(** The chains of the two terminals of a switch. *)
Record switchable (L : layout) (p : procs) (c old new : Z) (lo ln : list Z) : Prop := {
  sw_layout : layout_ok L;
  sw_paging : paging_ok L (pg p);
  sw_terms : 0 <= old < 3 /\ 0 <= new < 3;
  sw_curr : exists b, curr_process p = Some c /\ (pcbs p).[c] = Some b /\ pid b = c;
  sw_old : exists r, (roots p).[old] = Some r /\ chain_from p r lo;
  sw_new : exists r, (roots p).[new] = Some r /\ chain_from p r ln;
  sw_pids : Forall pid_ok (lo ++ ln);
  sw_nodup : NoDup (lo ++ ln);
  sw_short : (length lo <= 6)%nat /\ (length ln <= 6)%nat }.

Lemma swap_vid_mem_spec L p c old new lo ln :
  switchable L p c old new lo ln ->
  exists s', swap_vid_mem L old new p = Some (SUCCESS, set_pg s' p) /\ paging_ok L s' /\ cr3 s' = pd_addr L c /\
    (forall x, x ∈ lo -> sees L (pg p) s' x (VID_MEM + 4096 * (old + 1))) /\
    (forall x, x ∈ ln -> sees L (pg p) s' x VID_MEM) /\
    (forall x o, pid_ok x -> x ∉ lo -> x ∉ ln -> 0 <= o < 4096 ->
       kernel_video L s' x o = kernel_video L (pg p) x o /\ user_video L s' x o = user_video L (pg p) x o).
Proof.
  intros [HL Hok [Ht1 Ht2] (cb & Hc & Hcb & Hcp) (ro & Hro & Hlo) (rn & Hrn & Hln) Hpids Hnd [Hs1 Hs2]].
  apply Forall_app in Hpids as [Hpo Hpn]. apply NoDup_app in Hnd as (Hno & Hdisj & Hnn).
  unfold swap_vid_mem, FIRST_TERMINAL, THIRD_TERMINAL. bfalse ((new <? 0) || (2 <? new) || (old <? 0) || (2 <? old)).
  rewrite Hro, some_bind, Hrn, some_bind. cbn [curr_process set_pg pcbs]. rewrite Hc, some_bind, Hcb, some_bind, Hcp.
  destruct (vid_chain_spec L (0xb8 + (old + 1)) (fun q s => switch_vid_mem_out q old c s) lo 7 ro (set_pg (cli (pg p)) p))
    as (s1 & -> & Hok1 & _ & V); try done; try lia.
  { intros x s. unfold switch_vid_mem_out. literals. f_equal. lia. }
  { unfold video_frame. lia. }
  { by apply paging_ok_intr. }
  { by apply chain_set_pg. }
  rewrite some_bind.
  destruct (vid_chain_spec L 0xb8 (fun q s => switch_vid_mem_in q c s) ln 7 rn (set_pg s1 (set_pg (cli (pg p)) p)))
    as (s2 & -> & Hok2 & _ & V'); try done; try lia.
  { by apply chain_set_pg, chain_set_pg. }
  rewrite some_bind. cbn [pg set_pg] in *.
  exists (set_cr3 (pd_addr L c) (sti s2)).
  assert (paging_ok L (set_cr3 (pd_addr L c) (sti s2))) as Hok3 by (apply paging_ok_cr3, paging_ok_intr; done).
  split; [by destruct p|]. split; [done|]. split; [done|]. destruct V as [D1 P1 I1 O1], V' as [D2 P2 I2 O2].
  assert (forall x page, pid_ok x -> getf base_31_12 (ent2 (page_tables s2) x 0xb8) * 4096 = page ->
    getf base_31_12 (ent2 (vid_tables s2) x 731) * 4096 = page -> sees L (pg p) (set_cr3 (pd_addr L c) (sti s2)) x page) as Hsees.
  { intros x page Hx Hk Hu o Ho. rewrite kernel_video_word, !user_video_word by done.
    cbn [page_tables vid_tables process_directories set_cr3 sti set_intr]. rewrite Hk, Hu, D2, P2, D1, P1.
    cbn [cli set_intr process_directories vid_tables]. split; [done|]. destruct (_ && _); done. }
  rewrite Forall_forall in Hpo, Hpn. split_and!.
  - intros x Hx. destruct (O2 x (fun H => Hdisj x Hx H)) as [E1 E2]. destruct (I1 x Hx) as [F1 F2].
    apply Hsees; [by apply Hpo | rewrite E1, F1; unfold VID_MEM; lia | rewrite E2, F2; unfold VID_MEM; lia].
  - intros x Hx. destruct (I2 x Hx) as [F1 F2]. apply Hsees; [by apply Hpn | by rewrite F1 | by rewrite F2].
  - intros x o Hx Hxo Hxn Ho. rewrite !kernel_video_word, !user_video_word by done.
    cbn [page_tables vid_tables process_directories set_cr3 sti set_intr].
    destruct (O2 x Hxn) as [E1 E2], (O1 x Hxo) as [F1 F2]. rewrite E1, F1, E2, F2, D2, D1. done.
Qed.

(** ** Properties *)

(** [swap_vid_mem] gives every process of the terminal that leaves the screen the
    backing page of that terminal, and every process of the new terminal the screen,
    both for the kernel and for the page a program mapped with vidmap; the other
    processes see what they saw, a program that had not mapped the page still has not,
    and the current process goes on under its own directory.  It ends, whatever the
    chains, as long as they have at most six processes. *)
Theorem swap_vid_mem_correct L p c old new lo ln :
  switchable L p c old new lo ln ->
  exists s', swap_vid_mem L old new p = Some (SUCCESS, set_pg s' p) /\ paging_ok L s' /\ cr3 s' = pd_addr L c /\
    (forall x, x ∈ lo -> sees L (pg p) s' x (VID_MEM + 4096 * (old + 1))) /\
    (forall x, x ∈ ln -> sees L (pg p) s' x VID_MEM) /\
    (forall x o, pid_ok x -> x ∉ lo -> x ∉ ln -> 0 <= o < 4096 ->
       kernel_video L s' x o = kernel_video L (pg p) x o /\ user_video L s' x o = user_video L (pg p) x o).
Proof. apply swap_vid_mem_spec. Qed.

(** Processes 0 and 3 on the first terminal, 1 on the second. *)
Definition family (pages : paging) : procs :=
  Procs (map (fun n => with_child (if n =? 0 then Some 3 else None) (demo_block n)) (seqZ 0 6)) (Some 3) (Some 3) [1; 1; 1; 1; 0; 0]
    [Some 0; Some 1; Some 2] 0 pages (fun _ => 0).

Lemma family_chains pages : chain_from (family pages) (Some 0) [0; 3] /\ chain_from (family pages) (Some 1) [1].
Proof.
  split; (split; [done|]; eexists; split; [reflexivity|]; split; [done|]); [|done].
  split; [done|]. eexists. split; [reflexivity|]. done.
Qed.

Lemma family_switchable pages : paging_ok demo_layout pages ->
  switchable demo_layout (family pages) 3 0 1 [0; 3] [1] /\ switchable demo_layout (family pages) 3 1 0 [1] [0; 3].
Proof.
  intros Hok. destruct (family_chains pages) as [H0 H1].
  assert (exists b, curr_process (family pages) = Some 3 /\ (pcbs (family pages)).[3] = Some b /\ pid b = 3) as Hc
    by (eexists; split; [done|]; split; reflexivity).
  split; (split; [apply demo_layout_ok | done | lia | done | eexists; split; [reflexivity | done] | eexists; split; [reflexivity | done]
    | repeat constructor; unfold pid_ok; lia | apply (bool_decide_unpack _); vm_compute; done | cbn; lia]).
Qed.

────

REQUIREMENT>
The task calls for all lines in the entries that hold "Hpids".

REPLY>
  intros [HL Hok [Ht1 Ht2] (cb & Hc & Hcb & Hcp) (ro & Hro & Hlo) (rn & Hrn & Hln) Hpids Hnd [Hs1 Hs2]].
  apply Forall_app in Hpids as [Hpo Hpn]. apply NoDup_app in Hnd as (Hno & Hdisj & Hnn).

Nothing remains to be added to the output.